Gottes Wort eröffnet den Sinn des Lebens

Zum Paulusjahr, 7. Monat, ein Kommentar zu Hebr 1,1

Der Brief an die Hebräer beginnt mit den Worten: "Viele Male und auf vielerlei Weise hat Gott einst zu den Vätern gesprochen durch die Propheten; in dieser Endzeit hat er zu uns gesprochen durch den Sohn" (1,1).

Der Verfasser des Hebräerbriefes blickt zurück in die Geschichte, aber nicht episodenhaft, sondern in kosmischer Schau. Er sieht alles, was Gott durch die Patriarchen und Propheten des Volkes Israel gesprochen hat, wie die Fragmente eines Mosaiks, das erst von Christus her Kontur, Farbe, Gestalt erhält.

Was ist dieses Sprechen des Sohnes anders als "die frohe Botschaft", "das Evangelium"! Durch Jesus von Nazaret erreicht Gottes Wort die Menschen endgültig und unüberbietbar. Er ist Gott, der in die Geschichte der Menschen und in die persönliche Geschichte eines jeden von uns eintritt. Seitdem "der Sohn" gesprochen hat, steht jede Stunde der Menschheitsgeschichte im Zeichen der Endzeit, der Vollendung – auch jede Stunde meines eigenen Lebens.

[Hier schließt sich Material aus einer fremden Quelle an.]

(* ===== verification/UserMem.v ===== *)
(** User memory: what the address space of a page table holds, and the copying
    functions of Vm.v between the kernel and it. *)

From S2P Require Export PageTable.

Section umem.
Context `{L : Layout}.

Implicit Types T : gmap (list Z) Z.

(** The physical page that a leaf entry points to. *)
Definition frame_of (m : memory) T (va : Z) : Z := PTE2PA (leaf m T va).

Definition is_mapped (m : memory) T (va : Z) : bool := has (leaf m T va) PTE_V.
Definition is_user (m : memory) T (va : Z) : bool := is_mapped m T va && has (leaf m T va) PTE_U.
Definition is_writable (m : memory) T (va : Z) : bool := is_user m T va && has (leaf m T va) PTE_W.

(** The byte that a virtual address refers to. *)
Definition ubyte (m : memory) T (va : Z) : Z := ld8 m (frame_of m T va + va mod 4096).
Fixpoint ubytes (m : memory) T (va : Z) (n : nat) : list Z :=
  match n with
  | O => []
  | S n' => ubyte m T va :: ubytes m T (va + 1) n'
  end.

(** The pages mapped below [B] belong to this address space alone: they are
    allocated pages, no two virtual pages share one, and none of them is part of
    the page table or free. *)
Record owns (m : memory) T (fl : list Z) (B : Z) : Prop := {
  ow_bound : 0 <= B <= MAXVA;
  ow_page : ∀ va, 0 <= va < B → is_mapped m T va = true → page_ok (frame_of m T va);
  ow_fl : ∀ va, 0 <= va < B → is_mapped m T va = true → frame_of m T va ∉ fl;
  ow_pt : ∀ va π, 0 <= va < B → is_mapped m T va = true → T !! π ≠ Some (frame_of m T va);
  ow_inj : ∀ va va', 0 <= va < B → 0 <= va' < B → is_mapped m T va = true →
    is_mapped m T va' = true → frame_of m T va = frame_of m T va' → va / 4096 = va' / 4096;
}.

Lemma is_user_mapped m T va : is_user m T va = true → is_mapped m T va = true.
Proof. unfold is_user. by intros [? _]%andb_true_iff. Qed.
Lemma is_writable_user m T va : is_writable m T va = true → is_user m T va = true.
Proof. unfold is_writable. by intros [? _]%andb_true_iff. Qed.
#[local] Hint Resolve is_user_mapped is_writable_user : xv6.

(** ** Leaves depend only on the virtual page *)

Lemma leaf_page m T va va' :
  0 <= va < MAXVA → 0 <= va' < MAXVA → va / 4096 = va' / 4096 → leaf m T va = leaf m T va'.
Proof.
  intros H1 H2 E. pose proof (PX_same va va' H1 H2 E) as EPX. unfold leaf.
  by rewrite !EPX by lia.
Qed.

(** ** Writing into a data page *)

Lemma leaf_data m m' T p va :
  pt_rep m T → p mod 4096 = 0 → (∀ π, T !! π ≠ Some p) → same_except p m m' →
  leaf m' T va = leaf m T va.
Proof.
  intros Ht Ap Hni Hs. unfold leaf. destruct (T !! _) as [q|] eqn:E; [|done].
  apply (ld64_same_except m m' p); try done; [apply (pt_page _ _ Ht _ _ E)| |apply PX_range].
  intros ->. by apply (Hni [PX 1 va; PX 2 va]).
Qed.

Um diesen Gedanken für unser geistliches Leben fruchtbar zu machen, wollen wir bedenken, wie unser Brief das "Wort Gottes" kennzeichnet: Es ist keine bloße "Rhetorik", keine leere Formel, die man einfach so spricht wie so viele andere Floskeln. Es ist vielmehr "lebendig, kraftvoll und schärfer als jedes zweischneidige Schwert" – und "es dringt durch bis zur Scheidung von Seele und Geist, von Gelenk und Mark" (vgl. 4,12). Das Wort Gottes eröffnet uns Sinn und Wert unseres Lebens als Geschöpfe und als Menschen, die zur vollen Gemeinschaft mit Gott berufen sind. Das Wort Gottes gibt allem Sinn: der Freude wie dem Leid, der scheinbaren Sinnlosigkeit des Leidens wie der scheinbaren Niederlage im Tode, dem grauen Alltag wie den extremen Situationen von Jubel oder Trauer.